14 June 2014

Life History of the Formosan Swift

Life History of the Formosan Swift (Borbo cinnara)

Butterfly Biodata:
Genus: Borbo Evans, 1949
Species: cinnara Wallace, 1866
Wingspan of Adult Butterfly: 30-34mm
Caterpillar Local Host Plants: Paspalum conjugatum (Poaceae; common name: Buffalo Grass), Setaria barbata (Poaceae; common name: Bristly Foxtail Grass),

Centotheca lappacea (Poaceae, common name: Sefa).

A female Formosan Swift.

A male Formosan Swift.

Physical Description of Adult Butterfly:
On the upperside, the wings are brown with the basal area yellowish green. The forewing has a yellow non-hyaline spot in space 1b and a decreasing series of hyaline spots from spaces 2 to 4, 6 to 8 and two spots in the cell. In some specimens, one or both cell spots could be absent. The hindwing has a few obscure hyaline spots, and does not have any cell spot. On the underside, the wings yellowish brown with greenish scaling. The hindwing has whitish spots in spaces 2-4 and 6, where the spot in space 4 is typically small or even absent.

The upperside view of a female Formosan Swift.

The upperside view of a male Formosan Swift.

A worn specimen of a male Formosan Swift.

Field Observations of Butterfly Behaviour:
The Formosan Swift is relatively common in Singapore. Sightings are rather frequent and spread over many parts of Singapore, at locations such as nature reserves, neighbourhood parks, offshore islands, wastelands and park connectors. The swift flying adults have been observed to visit flowers and sunbath in sunny weather.

Early Stages:
Formosan Swift is known to utilize a number of grass species as larval hosts across its range of distribution in the region. Locally in Singapore, it has been observed to utilize the buffalo grass and the bristly foxtail grass as larval hosts, though it is almost certain that more can be added to the list. The caterpillars of the Formosan Swift feed on the leaves of the host plant in all instars, and live in leaf shelters constructed with silk threads securing opposite edges or a cut segment of a grass blade.

Local host plant: Setaria barbata.

A Formosan Swift laying an egg on the underside of a grass blade.

The eggs are laid singly on a leaf of the host plant, on either side of the blade. The dome-shaped egg is initially creamy white with a greenish tinge, and appears to be smooth to the naked eyes. Each egg has a basal diameter of about 1mm.
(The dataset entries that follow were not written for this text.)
(* ===== verification/ScanHandler.v ===== *)
(** * ScanHandler: jobs that scan or ingest a data set

    Models [executeScanDataset], [reportDatasetScan] and [executeIngestDataset] of
    [internal/dispatcher/handlers_unix.go].  A scan lists the source of a data
    set, reads its first object as a sample, and reports a summary; an ingestion
    copies the staged objects and runs a plugin on them. *)
From S2P Require Import Prelude GoFloat Json Path Encoding ExecutorV2 HttpClient PluginVerify PluginInstall PluginExecute.
From S2P Require Import Merge MergeTree Recovery Storage ObjectStore Handler ChunkHandler MergeHandler Csv Metadata.
From Stdlib Require Import Ascii.
Local Open Scope handler_scope.

(** What a scan reports. *)
Record scan_report := mkReport {
  r_DatasetID : string; r_OrgID : string; r_StorageType : string; r_Summary : gmap string value }.

(** [reportDatasetScan]: nothing is sent without a URL or a token.  [send] is the
    status and body of the answer. *)
Definition reportDatasetScan (baseURL : string) (token : result string) (send : scan_report -> result (Z * string))
    (r : scan_report) : error :=
  if baseURL =?s "" then None
  else match token with
       | Err _ => None
       | Ok _ =>
           match send r with
           | Err e => Some ("failed to call report_dataset_scan: " +:+ e)
           | Ok (status, body) =>
               if 400 <=? status then Some ("report_dataset_scan returned " +:+ itoa status +:+ ": " +:+ body) else None
           end
       end.

Section handlers.
Context (E : agent) (L : libraries).
Abbreviation F := (a_faults E).
Abbreviation V := (a_services E).

(** *** Scan *)

(** The key of the source in the bucket: the names of buckets are cut off. *)
Definition source_key (path : string) : comp string :=
  if path =?s "" then Throw "source_path is required for scan_dataset (no /source/ prefix fallback)"
  else if strings_Contains path "http" then Throw "invalid source_path: contains URL"
  else if HasPrefix path "/" || IsAbs path then Throw "invalid source_path: is absolute path"
  else Ret (foldl (fun p bucket => TrimPrefix p (bucket +:+ "/")) path ["datasets"; "data"; "public"]).

Definition scan_mode (job : Job) : string :=
  normalizeStorageModeForJob (first_nonempty [j_StorageMode job; j_StorageType job; nested_mode job; "shared_mount"]).

(** The first object is downloaded as a sample; without objects a path of the
    host is scanned. *)
Definition scan_input (job : Job) (mode : string) (b : StorageBackend) (objects : list ObjectInfo) (workDir : string)
    : M string :=
  match objects with
  | [] =>
      ret (if (j_InputPath job =?s "") && (mode =?s "shared_mount")
           then Join [deriveMountBasePath (a_mountEnv E) mode; "datasets"; j_DatasetID job; "source"]
           else j_InputPath job)
  | o :: _ =>
      let samplePath := Join [workDir; "sample" +:+ Ext (Key o)] in
      download E "failed to read sample object: " "failed to create sample file: " "failed to write sample file: "
        b (Key o) samplePath;;
      ret samplePath
  end.

Definition total_bytes (objects : list ObjectInfo) : Z := foldl (fun a o => int64 (a + Size o)) 0 objects.
Definition type_counts (objects : list ObjectInfo) : gmap string Z :=
  foldl (fun m o => count_type m (Key o)) ∅ objects.

(** The members about all objects replace those about the sample. *)
Definition of_all_objects (objects : list ObjectInfo) (summary : gmap string value) : gmap string value :=
  let counts := type_counts objects in
  assign ([("file_count", VInt (Z.of_nat (length objects))); ("file_types", VCounts counts)]
    ++ match l_order L (map fst (map_to_list counts)) with
       | ext :: _ => [("file_type", VStr (TrimPrefix ext "."))]
       | [] => []
       end
    ++ [("total_size_bytes", VInt64 (total_bytes objects)); ("source_files", VStrings (map Key objects))]) summary.

(** The report is sent at the end; that it fails is only logged. *)
Definition executeScanDataset (payload : RawMessage) : M scan_report :=
  let* job := lift (decode "invalid payload: " zeroJob decodeJob payload) in
  if j_DatasetID job =?s "" then throw "missing dataset_id"
  else
    let mode := scan_mode job in
    let* b := lift (job_backend V (j_StorageConfigID job) mode) in
    let* remotePath := lift (source_key (j_SourcePath job)) in
    let* w := get in
    let* objects := lift (of_Result "failed to list source objects: " (ListObjects b remotePath (w_host w))) in
    with_workdir F (a_tempDir E) "failed to prepare work dir: " (j_ID job) (fun workDir =>
      let* inputPath := scan_input job mode b objects workDir in
      let* w := get in
      let* summary := lift (wrap "built-in scan failed: " (scanDatasetBuiltin L F inputPath (w_disk w))) in
      ret (mkReport (j_DatasetID job) (j_OrgID job) mode (of_all_objects objects summary))).

(** *** Ingestion *)

Record IngestPayload := mkIngest {
  i_DatasetID : string; i_StorageMode : string; i_FileCount : Z; i_FileType : string; i_SizeGB : Z;
  i_SourcePath : string }.

Definition zeroIngest : IngestPayload := mkIngest "" "" 0 "" 0 "".

Definition decodeIngest (fs : list (string * json)) : IngestPayload * bool :=
  let '(d, e1) := field dec_string "dataset_id" "" fs in
  let '(m, e2) := field dec_string "storage_mode" "" fs in
  let '(n, e3) := field dec_int "file_count" 0 fs in
  let '(t, e4) := field dec_string "file_type" "" fs in
  let '(g, e5) := field dec_int "size_gb" 0 fs in
  let '(p, e6) := field dec_string "source_path" "" fs in
  (mkIngest d m n t g p, e1 || e2 || e3 || e4 || e5 || e6).

Record IngestResult := mkIngestResult {
  ir_DatasetID : string; ir_FileCount : Z; ir_FileType : string; ir_SizeGB : Z; ir_Checksum : string }.

Definition decodeIngestResult (fs : list (string * json)) : IngestResult * bool :=
  let '(d, e1) := field dec_string "dataset_id" "" fs in
  let '(n, e2) := field dec_int "file_count" 0 fs in
  let '(t, e3) := field dec_string "file_type" "" fs in
  let '(g, e4) := field dec_int "size_gb" 0 fs in
  let '(c, e5) := field dec_string "checksum" "" fs in
  (mkIngestResult d n t g c, e1 || e2 || e3 || e4 || e5).

(** Staged objects are copied below the data set, under their base names. *)
Definition staged_key (datasetID : string) (o : ObjectInfo) : string := datasetID +:+ "/" +:+ Base (Key o).

Definition copy_staged (b : StorageBackend) (datasetID : string) (o : ObjectInfo) : M unit :=
  let* w := get in
  let* r := lift (of_Result ("failed to read object " +:+ Key o +:+ ": ") (ReadObject b (Key o) (w_host w))) in
  write_call ("failed to write object " +:+ staged_key datasetID o +:+ ": ") (WriteObject b (staged_key datasetID o) r).

Definition ingest_staged (b : StorageBackend) (p : IngestPayload) : M unit :=
  if i_SourcePath p =?s "" then ret tt
  else
    let* w := get in
    let* objects := lift (of_Result "failed to list staging objects: " (ListObjects b (i_SourcePath p) (w_host w))) in
    each (copy_staged b (i_DatasetID p)) objects.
Two views of an egg of the Formosan Swift, diameter: 1mm.

It takes about 3 days for the egg to hatch. One the final day, the dark head capsule is visible through the egg shell. The young caterpillar eats just enough of the shell to emerge, and then immediately proceeds to finish the remaining egg shell (see video clip below). The newly hatched has a length of about 2mm. Its creamy white body is cylindrical in shape with a small number of very short and tiny dorso-lateral and lateral setae. There is a tuff of moderately long setae on the posterior segment. Its head is black with a black collar lying behind it on the prothorax

Left: A mature egg. Right: egg site after the newly hatched has eaten the egg shell.

Two views of a newly hatched 1st instar caterpillar, length: 2mm.

After consuming the egg shell, the newly hatched caterpillar  constructs its first leaf shelter,  typically at the tip of the grass blade bearing the egg. The body takes on a yellowish green coloration after a few feeding sessions on the leaf. The 1st instar takes a total of 3 days to complete with body length reaching about 4.5mm.

The (very 1st) leaf shelter of a 1st instar caterpillar.

Two views of a 1st instar caterpillar, late in this stage, length: 3.2mm.

Two views of a late 1st instar caterpillar, dormant prior to its moult.

The body of the 2nd instar caterpillar resembles that of the first instar, but with the dark collar on the prothorax now absent. The tuff of long setae at the posterior end is replaced by much shorter peripheral setae. This instar lasts a total of 3 days with the body length reaching up to 7.5mm.

Two views of a 2nd instar caterpillar, early in this stage, length: 4.5mm.

Two views of a late 2nd instar caterpillar, dormant prior to its moult, length: 7.2mm.

The leaf shelter of a 2nd instar caterpillar of Formosan Swift.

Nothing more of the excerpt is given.